BRIEF
Where does "SignatureSize" appear in the data? Return each line that holds it.

MATERIAL FOR THIS EXERCISE
(* ===== verification/Standard.v ===== *)
(** src/standard/standard.go: the Standard Webhooks signature profile.

    HMAC-SHA256 and base64 are the executable definitions of [Codec]; Ed25519
    keys, signing and verification, and the JSON decoder, are arguments. *)

From S2P Require Import Prelude GoString Codec GoTime Errors Headers Message Receiver.

Definition HeaderID : string := "Webhook-Id".
Definition HeaderTimestamp : string := "Webhook-Timestamp".
Definition HeaderSignature : string := "Webhook-Signature".
Definition HMACSecretPrefix : string := "whsec_".
Definition PrivateKeyPrefix : string := "whsk_".
Definition PublicKeyPrefix : string := "whpk_".
Definition hmacSignatureID : string := "v1".
Definition ed25519SignatureID : string := "v1a".

(** [ed25519.PublicKeySize], [PrivateKeySize], [SignatureSize]. *)
Definition PublicKeySize : Z := 32.
Definition PrivateKeySize : Z := 64.
Definition SignatureSize : Z := 64.

(** * Keys *)

(** [decodeBase64] *)
Definition decodeBase64 (value : string) : go string :=
  match list_find (λ e, is_Some (b64_decode e value))
          [RawStdEncoding; StdEncoding; RawURLEncoding; URLEncoding] with
  | Some (_, e) => of_option (PlainError "invalid base64") (b64_decode e value)
  | None => Err (PlainError "invalid base64")
  end.

Definition bad_key_length (key : string) : bool := (slen key <? 24) || (64 <? slen key).

Definition ParseHMACSecret (value : string) : go string :=
  let encoded := TrimPrefix (TrimSpace value) HMACSecretPrefix in
  key ← map_err (λ e, NewError CodeInvalidConfiguration "decode Standard Webhooks HMAC key" (Some e))
          (decodeBase64 encoded);
  _ ← reject (bad_key_length key)
        (NewError CodeInvalidConfiguration "HMAC key must contain 24 to 64 bytes" None);
  Ok key.

Definition EncodeHMACSecret (key : string) : go string :=
  _ ← reject (bad_key_length key)
        (NewError CodeInvalidConfiguration "HMAC key must contain 24 to 64 bytes" None);
  Ok (HMACSecretPrefix +:+ b64_encode RawStdEncoding key).

(** [GenerateHMACSecret]: [read] is the outcome of filling the 32-byte key. *)
Definition GenerateHMACSecret (read : go string) : go string :=
  key ← map_err (λ e, NewError CodeInternal "generate HMAC key" (Some e)) read;
  EncodeHMACSecret key.

(** [HMACKeyProvider]: what [HMACKeys] returns. *)
Definition HMACKeyProvider : Type := go (list string).

(** [StaticHMACKeys] *)
Definition StaticHMACKeys (secrets : list string) : go HMACKeyProvider :=
  _ ← reject (bool_decide (secrets = []))
        (NewError CodeInvalidConfiguration "at least one HMAC key is required" None);
  keys ← mapM_result ParseHMACSecret secrets;
  Ok (Ok keys).

Definition validateHMACKeys (keys : list string) : go unit :=
  let n := Z.of_nat (length keys) in
  _ ← reject ((n =? 0) || (16 <? n))
        (NewError CodeInvalidConfiguration "between one and sixteen HMAC keys are required" None);
  reject (existsb bad_key_length keys)
    (NewError CodeInvalidConfiguration "HMAC key must contain 24 to 64 bytes" None).

(** [EncodePrivateKey], [EncodePublicKey], [ParsePrivateKey], [ParsePublicKey]. *)
Definition EncodePrivateKey (key : string) : go string :=
  _ ← reject (negb (slen key =? PrivateKeySize))
        (NewError CodeInvalidConfiguration "invalid Ed25519 private key length" None);
  Ok (PrivateKeyPrefix +:+ b64_encode RawStdEncoding key).

Definition EncodePublicKey (key : string) : go string :=
  _ ← reject (negb (slen key =? PublicKeySize))
        (NewError CodeInvalidConfiguration "invalid Ed25519 public key length" None);
  Ok (PublicKeyPrefix +:+ b64_encode RawStdEncoding key).

Definition parse_key (prefix : string) (size : Z) (message : string) (value : string) : go string :=
  let encoded := TrimPrefix (TrimSpace value) prefix in
  match decodeBase64 encoded with
  | Err e => Err (NewError CodeInvalidConfiguration message (Some e))
  | Ok decoded =>
      if negb (slen decoded =? size) then Err (NewError CodeInvalidConfiguration message None)
      else Ok decoded
  end.
Definition ParsePrivateKey (value : string) : go string :=
  parse_key PrivateKeyPrefix PrivateKeySize "invalid Ed25519 private key" value.
Definition ParsePublicKey (value : string) : go string :=
  parse_key PublicKeyPrefix PublicKeySize "invalid Ed25519 public key" value.

(** [GenerateEd25519KeyPair]: [generated] is what [ed25519.GenerateKey] returns. *)
Definition GenerateEd25519KeyPair (generated : go (string * string)) : go (string * string) :=
  keys ← map_err (λ e, NewError CodeInternal "generate Ed25519 key pair" (Some e)) generated;
  publicEncoded ← EncodePublicKey keys.1;
  privateEncoded ← EncodePrivateKey keys.2;
  Ok (publicEncoded, privateEncoded).

(** * Signing *)

(** [SignInput] (src/signing.go). *)
Record SignInput := {
  si_MessageID : string; si_Timestamp : time; si_Body : string; si_Headers : Header
}.

(** [Signer]. *)
Definition Signer : Type := SignInput → go Header.

Definition signedContent (messageID timestamp body : string) : string :=
  messageID +:+ String DOT (timestamp +:+ String DOT body).

Definition signature_headers (messageID timestamp : string) (signatures : list string) : Header :=
  <[HeaderID := [messageID]]> (<[HeaderTimestamp := [timestamp]]>
    (<[HeaderSignature := [Join " " signatures]]> ∅)).

Definition COMMA : byte := chr 44.

Definition hmac_signature (content key : string) : string :=
  hmacSignatureID +:+ String COMMA (b64_encode StdEncoding (hmac_sha256 key content)).

(** [(s *HMACSigner) Sign]; [None] is a nil signer or provider. *)
Definition HMACSigner_Sign (provider : option HMACKeyProvider) : Signer := λ input,
  provider ← of_option (NewError CodeInvalidConfiguration "HMAC signer is not configured" None) provider;
  _ ← ValidateMessageID (si_MessageID input);
  _ ← reject (IsZero (si_Timestamp input))
        (NewError CodeInvalidMessage "attempt timestamp is required" None);
  keys ← map_err (λ e, NewError CodeInternal "resolve HMAC signing keys" (Some e)) provider;
  _ ← validateHMACKeys keys;
  let timestamp := FormatInt (UnixSeconds (si_Timestamp input)) in
  let content := signedContent (si_MessageID input) timestamp (si_Body input) in
  Ok (signature_headers (si_MessageID input) timestamp (map (hmac_signature content) keys)).

(** [NewHMACSigner] *)
Definition NewHMACSigner (provider : option HMACKeyProvider) : go Signer :=
  provider ← of_option (NewError CodeInvalidConfiguration "HMAC key provider is required" None) provider;
  Ok (HMACSigner_Sign (Some provider)).

(** A [crypto.Signer]: whether it exposes an Ed25519 key, and its [Sign]. *)
Record CryptoSigner := { cs_is_ed25519 : bool; cs_Sign : string → go string }.

(** [NewEd25519Signer]: [None] in the list is a nil signer. *)
Definition check_signer (signer : option CryptoSigner) : go CryptoSigner :=
  signer ← of_option (NewError CodeInvalidConfiguration "Ed25519 signer is nil" None) signer;
  _ ← reject (negb (cs_is_ed25519 signer))
        (NewError CodeInvalidConfiguration "signer does not expose an Ed25519 public key" None);
  Ok signer.

Definition NewEd25519Signer (signers : list (option CryptoSigner)) : go (list CryptoSigner) :=
  let n := Z.of_nat (length signers) in
  _ ← reject ((n =? 0) || (16 <? n))
        (NewError CodeInvalidConfiguration "between one and sixteen Ed25519 signers are required" None);
  mapM_result check_signer signers.

Definition ed25519_signature (content : string) (signer : CryptoSigner) : go string :=
  signature ← map_err (λ e, NewError CodeInternal "sign with Ed25519 key" (Some e))
                (cs_Sign signer content);
  _ ← reject (negb (slen signature =? SignatureSize))
        (NewError CodeInternal "Ed25519 signer returned an invalid signature length" None);
  Ok (ed25519SignatureID +:+ String COMMA (b64_encode StdEncoding signature)).

(** [(s *Ed25519Signer) Sign] *)
Definition Ed25519Signer_Sign (signers : list CryptoSigner) : Signer := λ input,
  _ ← reject (bool_decide (length signers = 0%nat))
        (NewError CodeInvalidConfiguration "Ed25519 signer is not configured" None);
  _ ← ValidateMessageID (si_MessageID input);
  _ ← reject (IsZero (si_Timestamp input))
        (NewError CodeInvalidMessage "attempt timestamp is required" None);
  let timestamp := FormatInt (UnixSeconds (si_Timestamp input)) in
  let content := signedContent (si_MessageID input) timestamp (si_Body input) in
  signatures ← mapM_result (ed25519_signature content) signers;
  Ok (signature_headers (si_MessageID input) timestamp signatures).

(** * Verification *)

Definition EventTypeExtractor : Type := string → Header → go string.

(** [JSONTypeField]: [decode] is the first [Decode] into the envelope; [trailing]
    is the second, [None] for [io.EOF] and its error otherwise. *)
Definition JSONTypeField (decode : string → go string) (trailing : string → option (option error))
    : EventTypeExtractor := λ body _,
  type ← map_err (λ e, NewError CodeDecode "decode Standard Webhooks event type" (Some e)) (decode body);
  _ ← match trailing body with
      | None => Ok tt
      | Some err => Err (NewError CodeDecode "Standard Webhooks payload contains trailing data" err)
      end;
  _ ← ValidateEventType type;
  Ok type.

(** [VerifierConfig]; [None] is a nil interface or function. *)
Record VerifierConfig := {
  vc_HMACKeys : option HMACKeyProvider;
  vc_PublicKeys : option (go (list string));
  vc_Tolerance : duration;
  vc_Source : string;
  vc_ExtractType : option EventTypeExtractor;
  vc_AllowNoType : bool
}.

(** [NewVerifier]; [json_type] is [JSONTypeField]. *)
Definition NewVerifier (json_type : EventTypeExtractor) (c : VerifierConfig) : go VerifierConfig :=
  _ ← reject (bool_decide (vc_HMACKeys c = None ∧ vc_PublicKeys c = None))
        (NewError CodeInvalidConfiguration "verification keys are required" None);
  let tolerance := if vc_Tolerance c =? 0 then 5 * Minute else vc_Tolerance c in
  _ ← reject (tolerance <? 0)
        (NewError CodeInvalidConfiguration "signature tolerance cannot be negative" None);
  Ok {| vc_HMACKeys := vc_HMACKeys c; vc_PublicKeys := vc_PublicKeys c;
        vc_Tolerance := tolerance;
        vc_Source := if str_eqb (vc_Source c) ε then "standard-webhooks" else vc_Source c;
        vc_ExtractType :=
          match vc_ExtractType c with
          | Some f => Some f
          | None => if vc_AllowNoType c then None else Some json_type
          end;
        vc_AllowNoType := vc_AllowNoType c |}.

(** [NewHMACVerifier] *)
Definition NewHMACVerifier (json_type : EventTypeExtractor) (provider : option HMACKeyProvider)
    : go VerifierConfig :=
  NewVerifier json_type
    {| vc_HMACKeys := provider; vc_PublicKeys := None; vc_Tolerance := 0; vc_Source := ε;
       vc_ExtractType := None; vc_AllowNoType := false |}.

Definition outsideTolerance (receivedAt timestamp : time) (tolerance : duration) : bool :=
  if After timestamp receivedAt then tolerance <? Sub timestamp receivedAt
  else tolerance <? Sub receivedAt timestamp.

Record parsedSignature := { ps_version : string; ps_value : string }.

(** The loop body of [parseSignatures]. *)
Definition parse_signature (field : string) : go parsedSignature :=
  let malformed := NewError CodeInvalidSignature "malformed webhook signature" None in
  '(version, encoded) ← of_option malformed (Cut COMMA field);
  _ ← reject (str_eqb encoded ε || (256 <? slen encoded)) malformed;
  decoded ← of_option (NewError CodeInvalidSignature "decode webhook signature"
                         (Some (PlainError "illegal base64 data")))
              (b64_decode StdEncoding encoded);
  Ok {| ps_version := version; ps_value := decoded |}.

Definition parseSignatures (value : string) : go (list parsedSignature) :=
  let fields := Fields value in
  let n := Z.of_nat (length fields) in
  _ ← reject ((n =? 0) || (32 <? n))
        (NewError CodeInvalidSignature "invalid number of webhook signatures" None);
  mapM_result parse_signature fields.

Definition singleHeader (headers : Header) (name : string) : go string :=
  let missing := NewError CodeInvalidSignature
                   ("exactly one " +:+ name +:+ " header is required") None in
  match h_values headers name with
  | [v] =>
      let value := TrimSpace v in
      _ ← reject (str_eqb value ε) missing;
      _ ← reject (contains_any crlfnul value)
            (NewError CodeInvalidSignature ("invalid " +:+ name +:+ " header") None);
      Ok value
  | _ => Err missing
  end.

Section verifier.
(** [ed25519.Verify(key, content, signature)]. *)
Context (ed25519_Verify : string → string → string → bool).

(** The HMAC loops of [verifyAny]: some key and some v1 signature agree. *)
Definition hmac_match (content : string) (keys : list string) (signatures : list parsedSignature) : bool :=
  existsb (λ key,
    let expected := hmac_sha256 key content in
    existsb (λ s, str_eqb (ps_version s) hmacSignatureID && (slen (ps_value s) =? slen expected)
                  && constant_time_eq (ps_value s) expected) signatures) keys.

Definition ed25519_match (content : string) (keys : list string) (signatures : list parsedSignature)
    : bool :=
  existsb (λ key,
    existsb (λ s, str_eqb (ps_version s) ed25519SignatureID
                  && ed25519_Verify key content (ps_value s)) signatures) keys.
(** * Properties *)

(** C37 What the tool signs the tool verifies: after a successful [hookbound sign],
    [hookbound verify] with the same key and payload and with the printed identifier,
    timestamp and signature prints the message as valid under that identifier and
    timestamp and exits with status 0.  That is when its flags parse, the tool runs at a
    nonzero time within the tolerance (not negative, five minutes when the flag is zero)
    of the timestamp, the event type is given by its flag or can be read from the
    payload's JSON, and printing does not fail. *)
Theorem signed_by_cli_verifies line m m' arguments arguments' f g out ty :
  sign m arguments = Ok out →
  Parse sign_set arguments sign_defaults = Ok f → Parse verify_set arguments' verify_defaults = Ok g →
  requiredEnvironment m' strconv_Quote (vf_secretEnv g) = requiredEnvironment m strconv_Quote (sf_secretEnv f) →
  readBody m' strconv_Quote (vf_body g) = readBody m strconv_Quote (sf_body f) →
  vf_id g = so_message_id out → vf_timestamp g = FormatInt (so_timestamp out) →
  vf_signature g = h_get (so_headers out) HeaderSignature →
  let tolerance := if vf_tolerance g =? 0 then 5 * Minute else vf_tolerance g in
  0 ≤ tolerance < int64_max → m_Now m' ≠ 0 → Z.abs (m_Now m' - Unix (so_timestamp out)) ≤ tolerance →
  (∀ body, readBody m' strconv_Quote (vf_body g) = Ok body →
     (if str_eqb (vf_type g) ε then json_type body (verify_headers g) else Ok (vf_type g)) = Ok ty) →
  m_write m' = None →
  main line m' ("verify" :: arguments') =
    (0, [Verified {| vo_message_id := so_message_id out; vo_event_type := ty; vo_source := "standard-webhooks";
                     vo_timestamp := so_timestamp out |}], []).
Proof.
  intros Hs Hf Hg Henv Hbody Hid Hts Hsig tolerance Htol Hnow Hfresh Hty Hw.
  apply sign_Ok in Hs as (f' & secret & key & body & t & Hf' & Hsec & Hkey & Hb & Hout & Hsigned).
  rewrite Hf in Hf'. injection Hf' as <-. rewrite Hsec in Henv. rewrite Hb in Hbody.
  assert (verify m' arguments' = Ok {| vo_message_id := so_message_id out; vo_event_type := ty;
    vo_source := "standard-webhooks"; vo_timestamp := so_timestamp out |}) as Hv.
  2: { unfold main, run. simpl. rewrite Hv. simpl. unfold print. by rewrite Hw. }
  unfold verify. rewrite Hg. simpl. rewrite Henv. simpl. unfold StaticHMACKeys. simpl. rewrite Hkey. simpl.
  unfold NewVerifier. simpl. fold tolerance. rewrite (proj2 (Z.ltb_ge tolerance 0)) by lia. simpl.
  rewrite Hbody. simpl. rewrite Hout in *.
  erewrite verify_signed with (keys := [key]) (keys' := [key]) (k := key) (t := t) (id := so_message_id out)
    (ty := ty); try done; try exact Hsigned; try (by left).
  - simpl. by rewrite UnixSeconds_Unix by apply UnixSeconds_range.
  - unfold validateHMACKeys. simpl. by rewrite (ParseHMACSecret_length _ _ Hkey).
  - simpl. by eapply printed_headers.
  - simpl. specialize (Hty body Hbody). by destruct (str_eqb (vf_type g) ε).
Qed.
End cli.

(** * A run *)

Definition ex_read_int (s : string) : go Z := of_option (PlainError "parse error") (ParseInt s).
Definition ex_quote (s : string) : string := s.
Definition ex_json_type : EventTypeExtractor := λ _ _, Ok "order.paid".

Definition ex_machine (now : time) : machine :=
  {| m_Getenv := λ name, if str_eqb name "HOOKBOUND_SECRET"
                         then "whsec_MDEyMzQ1Njc4OWFiY2RlZjAxMjM0NTY3" else ε;
     m_ReadFile := λ path, if str_eqb path "p.json" then Ok "{}" else Err (PlainError "no such file");
     m_Stdin := Ok ε; m_Now := now; m_entropy := Ok "0123456789abcdef";
     m_keypair := Err (PlainError "no entropy"); m_write := None |}.

Definition ex_sign_arguments : list string := ["--id"; "msg_1"; "-timestamp=1700000000"; "--body"; "p.json"].
Definition ex_signed : go sign_output :=
  sign ex_quote ex_read_int (ex_machine (Unix 1600000000)) ex_sign_arguments.
Definition ex_sign_output : sign_output :=
  match ex_signed with
  | Ok o => o
  | Err _ => {| so_message_id := ε; so_timestamp := 0; so_headers := ∅ |}
  end.
Definition ex_verify_arguments : list string :=
  ["--id"; so_message_id ex_sign_output; "--timestamp"; FormatInt (so_timestamp ex_sign_output);
   "--signature"; h_get (so_headers ex_sign_output) HeaderSignature; "--body"; "p.json"].

Definition ex_verified : Z * list output * list output :=
  main (λ _ _ _, false) ex_json_type ex_quote ex_read_int ex_read_int "hookbound dev"
    (ex_machine (Unix 1700000100)) ("verify" :: ex_verify_arguments).

(** A changed payload, a missing secret and an unknown command are refused with status 1
    and nothing on the standard output. *)
Definition ex_status (m : machine) (arguments : list string) : Z * list output :=
  (main (λ _ _ _, false) ex_json_type ex_quote ex_read_int ex_read_int "hookbound dev" m arguments).1.

Example ex_refused :
  ex_status (ex_machine (Unix 1700000100)) ("verify" :: take 7 ex_verify_arguments ++ ["-"]) = (1, []) ∧
  ex_status (ex_machine (Unix 1700000100)) ("sign" :: "--secret-env" :: "OTHER" :: ex_sign_arguments) = (1, []) ∧
  ex_status (ex_machine (Unix 1700000900)) ("verify" :: ex_verify_arguments) = (1, []) ∧
  ex_status (ex_machine 0) ["sing"] = (1, []).
Proof. split_and!; vm_compute; reflexivity. Qed.

Lemma signed_by_cli_verifies_witness :
  ex_verified =
    (0, [Verified {| vo_message_id := so_message_id ex_sign_output; vo_event_type := "order.paid";
                     vo_source := "standard-webhooks"; vo_timestamp := so_timestamp ex_sign_output |}], []).
Proof.
  assert (ex_signed = Ok ex_sign_output) as Hs by (vm_compute; reflexivity).
  assert (∃ f, Parse (sign_set ex_quote ex_read_int) ex_sign_arguments sign_defaults = Ok f ∧
    sf_secretEnv f = "HOOKBOUND_SECRET" ∧ sf_body f = "p.json") as (f & Hf & F1 & F2)
    by (eexists; split_and!; vm_compute; reflexivity).
  assert (∃ g, Parse (verify_set ex_quote ex_read_int) ex_verify_arguments verify_defaults = Ok g ∧
    vf_secretEnv g = "HOOKBOUND_SECRET" ∧ vf_body g = "p.json" ∧ vf_id g = so_message_id ex_sign_output ∧
    vf_timestamp g = FormatInt (so_timestamp ex_sign_output) ∧
    vf_signature g = h_get (so_headers ex_sign_output) HeaderSignature ∧
    vf_tolerance g = 5 * Minute ∧ vf_type g = ε)
    as (g & Hg & G1 & G2 & G3 & G4 & G5 & G6 & G7)
    by (eexists; split; [vm_compute; reflexivity|split_and!; vm_compute; reflexivity]).
  assert (so_timestamp ex_sign_output = 1700000000) as Hts by (vm_compute; reflexivity).
  apply (signed_by_cli_verifies (λ _ _ _, false) ex_json_type ex_quote ex_read_int ex_read_int
    "hookbound dev" (ex_machine (Unix 1600000000)) (ex_machine (Unix 1700000100))
    ex_sign_arguments ex_verify_arguments f g ex_sign_output "order.paid" Hs Hf Hg); try assumption.
  - rewrite F1, G1. vm_compute. reflexivity.
  - rewrite F2, G2. vm_compute. reflexivity.
  - rewrite G6. split; [vm_compute; discriminate|vm_compute; reflexivity].
  - vm_compute. discriminate.
  - rewrite G6, Hts. vm_compute. discriminate.
  - intros body _. rewrite G7. reflexivity.
  - reflexivity.
Defined.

YOUR RESPONSE
(** [ed25519.PublicKeySize], [PrivateKeySize], [SignatureSize]. *)
Definition SignatureSize : Z := 64.
  _ ← reject (negb (slen signature =? SignatureSize))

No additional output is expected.